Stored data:

Lemma EmitLiteral_spec op input p len fast m :
  bytes_ok input -> 0 <= op -> 0 <= p -> 1 <= len <= 65536 -> p + len <= zlen input -> (fast = true -> p + 16 <= zlen input) ->
  op + literal_overhead len + (if fast then Z.max 16 len else len) <= zlen m ->
  exists s m', EmitLiteral op input p len fast m = Ok (op + zlen s, m') /\ wrote op m s m' /\
    zlen s = literal_overhead len + len /\ denotes s (ztake p input) (ztake (p + len) input).
Proof.
  intros Hb Hop Hp Hlen Hin Hfast Hm. exists (literal_tag len ++ part p len input).
  assert (Hz : zlen (literal_tag len ++ part p len input) = literal_overhead len + len).
  { rewrite zlen_app, literal_tag_length, zlen_part by lia. done. }
  rewrite Hz. pose proof (literal_denotes input p len Hp Hlen Hin) as Hd.
  assert (Hk : op + literal_overhead len + len <= zlen m) by (destruct fast; lia).
  cut (exists m', EmitLiteral op input p len fast m = Ok (op + (literal_overhead len + len), m') /\
         wrote op m (literal_tag len ++ part p len input) m'); [intros (m' & ? & ?); by exists m'|].
  unfold EmitLiteral, literal_tag. unfold literal_overhead in *. destruct (len - 1 <? 60) eqn:E60; zbool.
  - replace (len <=? 60) with true in * by (symmetry; apply Z.leb_le; lia). assert (Eb : u8 (Z.lor LITERAL (Z.shiftl (len - 1) 2)) = (len - 1) * 4).
    { unfold LITERAL. rewrite Z.lor_0_l, Z.shiftl_mul_pow2 by lia. apply u8_small. lia. }
    rewrite Eb. destruct (mwrite_wrote op [(len - 1) * 4] m) as (m1 & -> & W1); [by_bytes|lia|rewrite zlen_one; lia|]. cbn [mbind outcome_bind].
    assert (Hl1 : zlen m1 = zlen m) by apply W1. replace (op + (1 + len)) with (op + 1 + len) by lia.
    destruct (fast && (len <=? 16)) eqn:Ef; zbool.
    + destruct fast; [|done]. destruct (literal_fast_spec (op + 1) input p len m1) as (m2 & E & W2); [done|lia..|]. exists m2. split; [exact E|by eapply wrote_app].
    + destruct (literal_copy_spec (op + 1) input p len m1) as (m2 & E & W2); [done|lia..|]. exists m2. split; [exact E|by eapply wrote_app].
  - replace (len <=? 60) with false in * by (symmetry; apply Z.leb_gt; lia).
    assert (H3 : op + 3 <= zlen m) by (clear -Hk E60 Hop; destruct (len <=? 256); lia).
    destruct (emit_length_spec (op + 1) (len - 1) m) as (s & m1 & -> & W1 & Es); [lia..|]. cbn [mbind outcome_bind].
    assert (Hc : 1 <= zlen s <= 2 /\ zlen s = (if len <=? 256 then 1 else 2)).
    { rewrite Es. destruct (len - 1 <? 256) eqn:?; zbool; [rewrite (proj2 (Z.leb_le _ _)) by lia|rewrite (proj2 (Z.leb_gt _ _)) by lia]; unfold zlen; cbn; lia. }
    unfold check. rewrite !(proj2 (Z.leb_le _ _)) by lia. cbn [mbind outcome_bind].
    set (tag := u8 (Z.lor LITERAL (Z.shiftl (59 + zlen s) 2))). assert (Hl1 : zlen m1 = zlen m) by apply W1.
    rewrite mwrite_ok by (rewrite ?zlen_one; lia). cbn [mbind outcome_bind]. pose proof (wrote_base op m s m1 tag ltac:(apply u8_range) Hop W1) as W2.
    assert (Hl2 : zlen (splice op [tag] m1) = zlen m) by apply W2.
    destruct (literal_copy_spec (op + 1 + zlen s) input p len (splice op [tag] m1)) as (m3 & E & W3); [done|lia..|destruct (len <=? 256); lia|].
    rewrite E. exists m3. split; [f_equal; f_equal; destruct (len <=? 256); lia|]. replace (op + 1 + zlen s) with (op + zlen (tag :: s)) in W3 by (rewrite zlen_cons; lia).
    pose proof (wrote_app _ _ _ _ _ _ W2 W3) as W. rewrite Es in W. unfold tag in W. rewrite Es in W. destruct (len - 1 <? 256); exact W.
Qed.

(** ** Copies *)

Lemma copy_denotes s offset len a :
  (forall rest, next_element id (s ++ rest) = Some (Copy offset len, rest)) -> 1 <= offset <= zlen a -> denotes s a (self_copy offset (Z.to_nat len) a).
Proof.
  intros Hn Ho. apply denotes_step with (Copy offset len); [done|]. intros out. cbn [produce].
  rewrite !(proj2 (Z.leb_le _ _)) by (rewrite ?zlen_app; pose proof (zlen_nonneg out); lia). cbn [andb]. f_equal. apply self_copy_app. lia.
Qed.

(** The tag of a copy with an offset of one byte more. *)
Lemma copy_1_element offset len rest : 4 <= len < 12 -> 0 <= offset < 2048 ->
  next_element id ([1 + (len - 4) * 4 + offset / 256 * 32; offset `mod` 256] ++ rest) = Some (Copy offset len, rest).
Proof.
  intros Hlen Ho. cbn [app next_element]. set (c := 1 + (len - 4) * 4 + offset / 256 * 32).
  assert (Hm : c `mod` 4 = 1) by (subst c; dlia). rewrite Hm. cbn [Z.eqb Pos.eqb].
  change (offset `mod` 256 :: rest) with ([offset `mod` 256] ++ rest). rewrite split_at_app by done. cbn [mbind option_bind].
  rewrite le_word_cons by (unfold byte_ok; dlia). cbn [le_word]. f_equal. f_equal. f_equal; subst c; dlia.
Qed.

Lemma copy_2_element offset len rest : 1 <= len <= 64 -> 0 <= offset < 65536 ->
  next_element id ([2 + (len - 1) * 4; offset `mod` 256; offset / 256] ++ rest) = Some (Copy offset len, rest).
Proof.
  intros Hlen Ho. cbn [app next_element]. set (c := 2 + (len - 1) * 4).
  assert (Hm : c `mod` 4 = 2) by (subst c; dlia). rewrite Hm. cbn [Z.eqb Pos.eqb].
  change (offset `mod` 256 :: offset / 256 :: rest) with ([offset `mod` 256; offset / 256] ++ rest). rewrite split_at_app by done. cbn [mbind option_bind].
  rewrite !le_word_cons by (unfold byte_ok; dlia). cbn [le_word]. f_equal. f_equal. f_equal; subst c; dlia.
Qed.

Lemma EmitCopyLessThan64_spec op offset len m :
  0 <= op -> 4 <= len <= 64 -> 1 <= offset < 65536 -> op + 3 <= zlen m ->
  exists s m', EmitCopyLessThan64 op offset len m = Ok (op + zlen s, m') /\ wrote op m s m' /\ zlen s <= 3 /\
    forall a, offset <= zlen a -> denotes s a (self_copy offset (Z.to_nat len) a).
Proof.
  intros Hop Hlen Ho Hm. unfold EmitCopyLessThan64, check. rewrite !(proj2 (Z.leb_le _ _)), (proj2 (Z.ltb_lt offset 65536)) by lia. cbn [mbind outcome_bind].
  destruct ((len <? 12) && (offset <? 2048)) eqn:E; zbool.
  - rewrite (proj2 (Z.ltb_lt _ _)) by lia. cbn [mbind outcome_bind]. set (t := [1 + (len - 4) * 4 + offset / 256 * 32; offset `mod` 256]).
    assert (Et : u8 (COPY_1_BYTE_OFFSET + (len - 4) ≪ 2 + (offset ≫ 8) ≪ 5) = 1 + (len - 4) * 4 + offset / 256 * 32).
    { unfold COPY_1_BYTE_OFFSET. rewrite !Z.shiftl_mul_pow2, Z.shiftr_div_pow2 by lia. apply u8_small. dlia. }
    rewrite Et, land_255, (u8_small (offset `mod` 256)) by dlia.
    destruct (mwrite_wrote op [1 + (len - 4) * 4 + offset / 256 * 32] m) as (m1 & -> & W1); [by_bytes|lia|rewrite zlen_one; lia|]. cbn [mbind outcome_bind].
    assert (Hl : zlen m1 = zlen m) by apply W1.
    destruct (mwrite_wrote (op + 1) [offset `mod` 256] m1) as (m2 & -> & W2); [by_bytes|lia|rewrite zlen_one; lia|]. cbn [mbind outcome_bind].
    exists t, m2. split_and!; [done|exact (wrote_app _ _ _ _ _ _ W1 W2)|done|].
    intros a Ha. apply copy_denotes; [|lia]. intros rest. apply copy_1_element; lia.
  - set (t := [2 + (len - 1) * 4; offset `mod` 256; offset / 256]).
    assert (Et : u8 (COPY_2_BYTE_OFFSET + (len - 1) ≪ 2) = 2 + (len - 1) * 4).
    { unfold COPY_2_BYTE_OFFSET. rewrite !Z.shiftl_mul_pow2 by lia. apply u8_small. lia. }
    rewrite Et. unfold Store16. rewrite (u16_small offset), Z.shiftr_div_pow2 by lia. change (2 ^ 8) with 256. rewrite (u8_small (offset / 256)) by dlia.
    destruct (mwrite_wrote op [2 + (len - 1) * 4] m) as (m1 & -> & W1); [by_bytes|lia|rewrite zlen_one; lia|]. cbn [mbind outcome_bind].
    assert (Hl : zlen m1 = zlen m) by apply W1.
    destruct (mwrite_wrote (op + 1) [u8 offset; offset / 256] m1) as (m2 & -> & W2); [by_bytes|lia|change (zlen [_; _]) with 2; lia|]. cbn [mbind outcome_bind].
    exists t, m2. split_and!; [done|exact (wrote_app _ _ _ _ _ _ W1 W2)|done|].
    intros a Ha. apply copy_denotes; [|lia]. intros rest. apply copy_2_element; lia.
Qed.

# Activity
Given the records above, reproduce precisely and only the lines between the line holding "destruct (fast &&" and the line holding "(literal_copy_spec (op + 1)", inclusive.

# Exercise result
    destruct (fast && (len <=? 16)) eqn:Ef; zbool.
    + destruct fast; [|done]. destruct (literal_fast_spec (op + 1) input p len m1) as (m2 & E & W2); [done|lia..|]. exists m2. split; [exact E|by eapply wrote_app].
    + destruct (literal_copy_spec (op + 1) input p len m1) as (m2 & E & W2); [done|lia..|]. exists m2. split; [exact E|by eapply wrote_app].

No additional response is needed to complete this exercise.